* Task
Without changing a single character, write out every record below.
=== Provided entries ===
Lemma hold_release p H i bn s s1 (Q : unit → K → Prop) E :
  trans p H s → (∀ j, j ∈ H → b_blockno (buf_at j s) ≠ bn) → hold p (logged (lg s)) H i bn (view s bn) s s1 →
  (∀ s', changed p H s [] s' → Q tt s') → wp (brelse i) Q E s1.
Proof.
  intros HT Hn HO HQ. apply (hold_brelse HO).
  - intros Hno. apply (clean_view _ _ _ _ (tr_cache _ _ _ HT)); done.
  - intros s' HC R P V C. assert (lg s' = lg s) as Hlg by exact (f_equal lg R). apply HQ. split; cbn [apply_ws foldl].
    + destruct HT. split; rewrite Hlg; done.
    + intros x. rewrite V. case_decide; [by subst|done].
    + by rewrite Hlg.
    + by rewrite Hlg.
    + rewrite R, Hlg. by destruct s.
    + done.
    + intros j Hj. split; [exact (f_equal b_blockno (C j Hj))|exact (f_equal b_data (C j Hj))].
Qed.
===
* Problem solution
Lemma hold_release p H i bn s s1 (Q : unit → K → Prop) E :
  trans p H s → (∀ j, j ∈ H → b_blockno (buf_at j s) ≠ bn) → hold p (logged (lg s)) H i bn (view s bn) s s1 →
  (∀ s', changed p H s [] s' → Q tt s') → wp (brelse i) Q E s1.
Proof.
  intros HT Hn HO HQ. apply (hold_brelse HO).
  - intros Hno. apply (clean_view _ _ _ _ (tr_cache _ _ _ HT)); done.
  - intros s' HC R P V C. assert (lg s' = lg s) as Hlg by exact (f_equal lg R). apply HQ. split; cbn [apply_ws foldl].
    + destruct HT. split; rewrite Hlg; done.
    + intros x. rewrite V. case_decide; [by subst|done].
    + by rewrite Hlg.
    + by rewrite Hlg.
    + rewrite R, Hlg. by destruct s.
    + done.
    + intros j Hj. split; [exact (f_equal b_blockno (C j Hj))|exact (f_equal b_data (C j Hj))].
Qed.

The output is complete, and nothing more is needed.